Low-Cell-Number Epigenome Profiling Aids the Study of Lens Aging and Hematopoiesis

Zheng, Xiaobin; Yue, Sibiao; Chen, Haiyang; Weber, Blake; Jia, Junling; Zheng, Yixian
2015
CELL REPORTS
DOI
10.1016/j.celrep.2015.10.004
Understanding how chromatin modification regulates development and disease can be limited by available material. Despite recent progress, balancing high-quality and reliable mapping using chromatin-immunoprecipitation-based deep sequencing (ChIP-seq) remains a challenge.

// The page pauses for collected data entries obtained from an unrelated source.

Lemma bind_ret_unit {S} (m : M S unit) (s : S) : bind m (fun _ => ret tt) s = m s.
Proof using Type. unfold bind, ret. by destruct (m s) as [[] s'|ex s'|s']. Qed.

Lemma Update_in_sequence (st : Simulation Collaborators) :
  Update Collaborators run st = in_sequence Collaborators run step_order st.
Proof using Type.
  unfold Update, step_order. cbn [in_sequence].
  repeat (unfold bind at 1; symmetry; unfold bind at 1; symmetry;
          destruct (perform Collaborators run _ _) as [[] ?|? ?|?]; [|done|done]).
  by rewrite bind_ret_unit.
Qed.


End UpdateFacts.

(** ** Reset *)

Lemma same_structure_refl s : same_structure s s.
Proof. by split. Qed.

Lemma same_structure_trans s1 s2 s3 :
  same_structure s1 s2 -> same_structure s2 s3 -> same_structure s1 s3.
Proof.
  intros [] []. split; first [congruence | intros p; etrans; eauto].
Qed.

Section ResetFacts.

Variable CEntity_Reset : CEntity -> Try CEntity.

Lemma reset_object_frame (p : string) (s : CSpace) :
  (forall e e', CEntity_Reset e = inr e' -> GetId e' = GetId e) ->
  match reset_object CEntity_Reset p s with
  | Returns _ s' | Throws _ s' =>
      same_structure s s' /\ m_unSimulationClock s' = m_unSimulationClock s
  | OutOfFuel _ => False
  end.
Proof using Type.
  intros Hid. unfold reset_object.
  destruct (objects s !! p) as [e|] eqn:Hp; [|split; [apply same_structure_refl|done]].
  destruct (CEntity_Reset e) as [ex|e'] eqn:Hr; [split; [apply same_structure_refl|done]|].
  split; [|done]. split; cbn; try done.
  intros q. destruct (decide (p = q)) as [<-|Hne].
  - rewrite lookup_insert_eq, Hp. cbn. f_equal. by apply Hid.
  - by rewrite lookup_insert_ne.
Qed.

Lemma reset_all_frame (ps : list string) :
  (forall e e', CEntity_Reset e = inr e' -> GetId e' = GetId e) ->
  forall s,
    match reset_all CEntity_Reset ps s with
    | Returns _ s' | Throws _ s' =>
        same_structure s s' /\ m_unSimulationClock s' = m_unSimulationClock s
    | OutOfFuel _ => False
    end.
Proof using Type.
  intros Hid. induction ps as [|p ps IH]; intros s.
  - split; [apply same_structure_refl|done].
  - cbn [reset_all]. unfold bind at 1.
    pose proof (reset_object_frame p s Hid) as Hp.
    destruct (reset_object CEntity_Reset p s) as [[] s1|ex s1|s1]; try done.
    destruct Hp as [Hs1 Hc1]. specialize (IH s1).
    destruct (reset_all CEntity_Reset ps s1) as [[] s2|ex s2|s2]; try done.
    all: destruct IH as [Hs2 Hc2]; split; [by apply same_structure_trans with s1|congruence].
Qed.

(** C9. Whatever the space, and whether or not the [Reset] of some entity
    throws, [Reset] leaves the clock at zero and the registry with the
    structure it had: the flat collection, the root and controllable
    collections, the type/ID index and the engines hold what they held, and
    every pointer leads to an object with the identifier it had, given that no
    entity changes its identifier when it is reset. *)
Theorem Reset_keeps_registry (s : CSpace) :
  (forall e e', CEntity_Reset e = inr e' -> GetId e' = GetId e) ->
  match Reset CEntity_Reset s with
  | Returns _ s' | Throws _ s' => m_unSimulationClock s' = 0 /\ same_structure s s'
  | OutOfFuel _ => False
  end.
Proof using Type.
  intros Hid. unfold Reset, bind, modify, get. cbn [m_vecEntities].
  match goal with
  | |- context [reset_all CEntity_Reset ?ps ?s0] =>
      pose proof (reset_all_frame ps Hid s0) as H;
      destruct (reset_all CEntity_Reset ps s0) as [[] s'|ex s'|s']
  end; try done.
  all: destruct H as [[] Hc]; split; [done|by split].
Qed.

We report two techniques, recovery via protection (RP)-ChIP-seq and favored amplification RP-ChIP-seq (FARP-ChIP-seq), that provide reproducible mapping in as few as 500 cells. RP-ChIP-seq allows detection of age-associated epigenetic changes in a single mouse lens, whereas FARP-ChIP-seq accurately maps histone H3 lysine 4 trimethylation (H3K4me3) and H3K27me3 in long-term hematopoietic stem cells (LT-HSCs), short-term HSCs (ST-HSCs), and multi-potent progenitors (MPPs) from one mouse. These datasets not only highlight genes that may be involved in lens aging but also indicate a lack of H3K4me3/H3K27me3 bivalency on hematopoietic genes in HSCs.